▸ What is needed
Every line in the data below that includes "entries" belongs in the answer, copied as it stands.

▸ Dataset
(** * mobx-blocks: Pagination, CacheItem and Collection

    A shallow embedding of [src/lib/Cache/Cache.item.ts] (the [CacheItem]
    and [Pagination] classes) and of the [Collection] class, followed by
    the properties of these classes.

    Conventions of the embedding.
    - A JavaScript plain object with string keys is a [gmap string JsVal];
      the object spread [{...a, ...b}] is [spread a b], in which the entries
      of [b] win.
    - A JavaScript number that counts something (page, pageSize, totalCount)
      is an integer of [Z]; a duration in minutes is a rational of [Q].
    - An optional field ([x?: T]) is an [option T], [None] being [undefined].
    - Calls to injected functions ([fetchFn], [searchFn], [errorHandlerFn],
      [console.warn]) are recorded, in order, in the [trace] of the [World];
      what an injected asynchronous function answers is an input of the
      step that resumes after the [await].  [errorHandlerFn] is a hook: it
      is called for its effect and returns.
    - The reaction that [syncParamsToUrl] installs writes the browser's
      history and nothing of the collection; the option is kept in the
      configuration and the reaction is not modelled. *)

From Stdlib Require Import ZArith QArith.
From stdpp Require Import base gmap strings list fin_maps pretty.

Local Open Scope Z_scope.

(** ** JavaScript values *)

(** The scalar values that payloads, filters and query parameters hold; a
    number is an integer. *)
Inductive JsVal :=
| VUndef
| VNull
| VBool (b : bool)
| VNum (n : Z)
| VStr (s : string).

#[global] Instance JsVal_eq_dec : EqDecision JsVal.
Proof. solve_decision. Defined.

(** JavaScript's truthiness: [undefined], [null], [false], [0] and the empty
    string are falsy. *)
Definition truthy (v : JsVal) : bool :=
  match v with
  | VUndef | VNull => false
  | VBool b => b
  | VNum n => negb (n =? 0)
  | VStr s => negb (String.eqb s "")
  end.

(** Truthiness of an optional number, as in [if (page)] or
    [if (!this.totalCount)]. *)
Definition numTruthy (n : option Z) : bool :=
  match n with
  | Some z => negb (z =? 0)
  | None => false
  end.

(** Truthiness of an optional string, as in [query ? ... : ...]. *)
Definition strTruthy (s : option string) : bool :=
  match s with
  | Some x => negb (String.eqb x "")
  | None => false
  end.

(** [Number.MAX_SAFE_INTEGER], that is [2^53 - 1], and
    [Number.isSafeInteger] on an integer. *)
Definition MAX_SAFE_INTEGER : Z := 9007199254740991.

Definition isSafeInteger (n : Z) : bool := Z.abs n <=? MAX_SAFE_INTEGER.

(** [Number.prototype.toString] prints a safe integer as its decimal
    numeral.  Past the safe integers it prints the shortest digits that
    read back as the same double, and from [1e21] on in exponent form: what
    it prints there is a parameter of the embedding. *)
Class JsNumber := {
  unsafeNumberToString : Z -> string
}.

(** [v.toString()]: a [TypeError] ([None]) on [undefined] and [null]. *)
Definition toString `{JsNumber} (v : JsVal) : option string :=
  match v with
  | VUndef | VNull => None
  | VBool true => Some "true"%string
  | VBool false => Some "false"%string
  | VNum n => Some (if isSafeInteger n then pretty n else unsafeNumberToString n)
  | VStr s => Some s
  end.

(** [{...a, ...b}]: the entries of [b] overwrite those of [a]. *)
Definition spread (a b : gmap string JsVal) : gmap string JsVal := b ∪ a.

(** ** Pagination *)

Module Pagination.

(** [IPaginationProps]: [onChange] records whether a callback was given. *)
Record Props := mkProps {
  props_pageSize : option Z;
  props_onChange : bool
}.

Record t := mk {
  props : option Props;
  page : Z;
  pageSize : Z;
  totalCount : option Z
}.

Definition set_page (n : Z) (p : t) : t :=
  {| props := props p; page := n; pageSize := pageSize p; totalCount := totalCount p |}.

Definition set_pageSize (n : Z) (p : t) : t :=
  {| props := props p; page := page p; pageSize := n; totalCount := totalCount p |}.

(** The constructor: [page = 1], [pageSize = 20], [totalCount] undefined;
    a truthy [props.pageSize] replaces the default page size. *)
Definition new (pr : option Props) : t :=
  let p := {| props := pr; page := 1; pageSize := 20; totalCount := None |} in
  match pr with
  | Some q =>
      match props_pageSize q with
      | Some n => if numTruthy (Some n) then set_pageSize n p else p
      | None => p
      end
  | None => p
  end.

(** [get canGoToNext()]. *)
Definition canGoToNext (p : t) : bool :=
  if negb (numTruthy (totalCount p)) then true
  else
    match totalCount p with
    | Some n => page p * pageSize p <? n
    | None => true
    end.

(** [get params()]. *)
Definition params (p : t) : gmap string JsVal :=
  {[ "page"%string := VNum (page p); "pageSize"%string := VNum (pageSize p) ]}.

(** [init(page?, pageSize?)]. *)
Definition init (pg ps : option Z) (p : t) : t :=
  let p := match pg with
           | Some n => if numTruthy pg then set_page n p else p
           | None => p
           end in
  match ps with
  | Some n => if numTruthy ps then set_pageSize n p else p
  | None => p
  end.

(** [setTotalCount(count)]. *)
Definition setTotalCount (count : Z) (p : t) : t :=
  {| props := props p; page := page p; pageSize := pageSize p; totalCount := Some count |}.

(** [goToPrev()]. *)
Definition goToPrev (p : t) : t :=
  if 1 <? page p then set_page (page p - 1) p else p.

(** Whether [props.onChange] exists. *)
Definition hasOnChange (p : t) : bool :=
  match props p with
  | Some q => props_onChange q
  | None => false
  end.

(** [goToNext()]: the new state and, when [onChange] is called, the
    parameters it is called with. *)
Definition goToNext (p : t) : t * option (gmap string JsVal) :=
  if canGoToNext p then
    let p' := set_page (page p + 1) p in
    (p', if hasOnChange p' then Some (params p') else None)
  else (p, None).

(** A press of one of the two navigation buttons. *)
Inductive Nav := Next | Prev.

---

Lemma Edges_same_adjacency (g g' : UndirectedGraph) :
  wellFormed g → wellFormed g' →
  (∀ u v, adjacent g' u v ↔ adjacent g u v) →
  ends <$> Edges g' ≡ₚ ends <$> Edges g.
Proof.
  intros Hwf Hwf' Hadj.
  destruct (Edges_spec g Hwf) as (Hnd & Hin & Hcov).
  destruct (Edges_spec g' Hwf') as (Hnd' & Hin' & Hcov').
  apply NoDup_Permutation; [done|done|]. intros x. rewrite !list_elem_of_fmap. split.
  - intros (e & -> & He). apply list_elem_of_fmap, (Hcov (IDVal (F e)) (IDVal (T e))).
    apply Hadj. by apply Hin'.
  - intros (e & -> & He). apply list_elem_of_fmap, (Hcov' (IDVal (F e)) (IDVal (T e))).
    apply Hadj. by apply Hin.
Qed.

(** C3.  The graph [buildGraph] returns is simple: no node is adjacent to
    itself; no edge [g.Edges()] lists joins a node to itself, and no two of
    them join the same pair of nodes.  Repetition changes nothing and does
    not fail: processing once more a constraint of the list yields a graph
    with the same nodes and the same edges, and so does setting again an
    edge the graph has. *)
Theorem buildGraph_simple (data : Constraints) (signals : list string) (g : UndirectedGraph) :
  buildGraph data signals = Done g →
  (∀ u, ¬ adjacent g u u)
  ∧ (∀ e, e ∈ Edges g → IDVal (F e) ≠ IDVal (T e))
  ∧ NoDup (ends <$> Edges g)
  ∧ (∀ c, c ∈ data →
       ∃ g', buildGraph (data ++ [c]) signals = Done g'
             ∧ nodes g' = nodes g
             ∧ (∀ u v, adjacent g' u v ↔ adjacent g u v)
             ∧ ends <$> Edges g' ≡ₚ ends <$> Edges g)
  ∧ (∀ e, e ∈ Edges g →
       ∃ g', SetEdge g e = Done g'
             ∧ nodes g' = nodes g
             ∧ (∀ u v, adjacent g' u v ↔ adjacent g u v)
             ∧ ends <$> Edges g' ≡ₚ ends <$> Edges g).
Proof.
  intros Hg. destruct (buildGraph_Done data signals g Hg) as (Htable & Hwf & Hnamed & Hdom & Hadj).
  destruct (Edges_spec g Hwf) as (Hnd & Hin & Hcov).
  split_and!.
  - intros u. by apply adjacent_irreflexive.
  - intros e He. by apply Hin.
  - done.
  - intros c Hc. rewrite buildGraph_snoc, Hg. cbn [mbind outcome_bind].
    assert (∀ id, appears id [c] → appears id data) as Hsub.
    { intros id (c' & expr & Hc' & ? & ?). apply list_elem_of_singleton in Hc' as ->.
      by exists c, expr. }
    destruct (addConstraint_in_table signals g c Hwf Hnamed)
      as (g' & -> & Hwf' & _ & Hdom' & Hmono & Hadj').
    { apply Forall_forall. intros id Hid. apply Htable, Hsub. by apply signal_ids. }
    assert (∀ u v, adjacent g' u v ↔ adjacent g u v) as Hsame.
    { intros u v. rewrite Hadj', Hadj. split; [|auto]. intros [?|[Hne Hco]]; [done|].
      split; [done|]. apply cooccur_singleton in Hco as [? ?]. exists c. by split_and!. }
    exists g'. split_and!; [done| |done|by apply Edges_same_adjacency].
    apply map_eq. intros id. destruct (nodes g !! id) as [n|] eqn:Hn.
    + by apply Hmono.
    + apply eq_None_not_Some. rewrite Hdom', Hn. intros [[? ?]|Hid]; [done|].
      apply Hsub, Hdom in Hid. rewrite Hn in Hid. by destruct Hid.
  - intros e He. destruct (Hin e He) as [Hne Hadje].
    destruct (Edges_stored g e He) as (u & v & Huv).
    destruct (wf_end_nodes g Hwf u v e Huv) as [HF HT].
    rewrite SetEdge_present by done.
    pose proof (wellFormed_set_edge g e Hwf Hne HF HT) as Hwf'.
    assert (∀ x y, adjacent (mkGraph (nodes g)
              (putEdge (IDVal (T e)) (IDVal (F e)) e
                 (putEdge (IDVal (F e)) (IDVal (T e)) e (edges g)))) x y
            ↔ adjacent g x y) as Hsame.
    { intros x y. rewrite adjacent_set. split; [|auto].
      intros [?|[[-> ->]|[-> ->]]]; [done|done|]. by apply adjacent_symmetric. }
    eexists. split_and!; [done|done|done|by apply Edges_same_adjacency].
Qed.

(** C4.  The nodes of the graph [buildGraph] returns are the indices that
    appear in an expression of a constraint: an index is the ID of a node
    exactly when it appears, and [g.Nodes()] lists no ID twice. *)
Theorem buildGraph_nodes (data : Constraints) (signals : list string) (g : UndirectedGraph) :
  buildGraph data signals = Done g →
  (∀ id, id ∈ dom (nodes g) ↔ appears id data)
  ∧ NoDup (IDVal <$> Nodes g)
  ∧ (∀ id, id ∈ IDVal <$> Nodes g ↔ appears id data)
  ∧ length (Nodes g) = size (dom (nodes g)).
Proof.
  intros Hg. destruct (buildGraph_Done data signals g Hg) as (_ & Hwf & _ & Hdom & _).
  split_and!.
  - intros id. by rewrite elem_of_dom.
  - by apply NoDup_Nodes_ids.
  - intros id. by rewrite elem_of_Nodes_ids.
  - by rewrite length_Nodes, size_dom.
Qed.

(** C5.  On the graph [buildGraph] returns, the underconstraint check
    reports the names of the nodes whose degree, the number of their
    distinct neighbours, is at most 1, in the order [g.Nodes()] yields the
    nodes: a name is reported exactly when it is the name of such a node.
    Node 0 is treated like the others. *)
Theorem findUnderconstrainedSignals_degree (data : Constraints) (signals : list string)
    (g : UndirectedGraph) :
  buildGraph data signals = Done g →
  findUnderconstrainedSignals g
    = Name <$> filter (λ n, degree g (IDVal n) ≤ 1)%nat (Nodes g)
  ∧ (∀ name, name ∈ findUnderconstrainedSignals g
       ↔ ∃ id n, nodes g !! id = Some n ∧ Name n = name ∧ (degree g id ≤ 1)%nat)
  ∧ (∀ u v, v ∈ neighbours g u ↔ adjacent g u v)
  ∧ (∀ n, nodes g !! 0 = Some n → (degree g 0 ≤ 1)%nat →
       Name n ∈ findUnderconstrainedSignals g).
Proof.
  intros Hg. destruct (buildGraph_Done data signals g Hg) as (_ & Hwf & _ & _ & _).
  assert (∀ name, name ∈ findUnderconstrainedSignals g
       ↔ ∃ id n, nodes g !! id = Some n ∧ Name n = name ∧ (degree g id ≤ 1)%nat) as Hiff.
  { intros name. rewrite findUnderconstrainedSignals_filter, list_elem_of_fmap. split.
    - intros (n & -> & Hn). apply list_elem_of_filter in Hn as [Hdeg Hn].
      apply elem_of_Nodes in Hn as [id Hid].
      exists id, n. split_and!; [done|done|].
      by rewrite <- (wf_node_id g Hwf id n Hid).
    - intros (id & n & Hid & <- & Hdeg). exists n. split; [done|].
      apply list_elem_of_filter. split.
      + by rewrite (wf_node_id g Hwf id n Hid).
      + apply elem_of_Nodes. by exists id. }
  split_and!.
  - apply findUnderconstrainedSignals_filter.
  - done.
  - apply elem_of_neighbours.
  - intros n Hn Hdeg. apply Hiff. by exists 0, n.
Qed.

▸ Output
      the object spread [{...a, ...b}] is [spread a b], in which the entries
(** [{...a, ...b}]: the entries of [b] overwrite those of [a]. *)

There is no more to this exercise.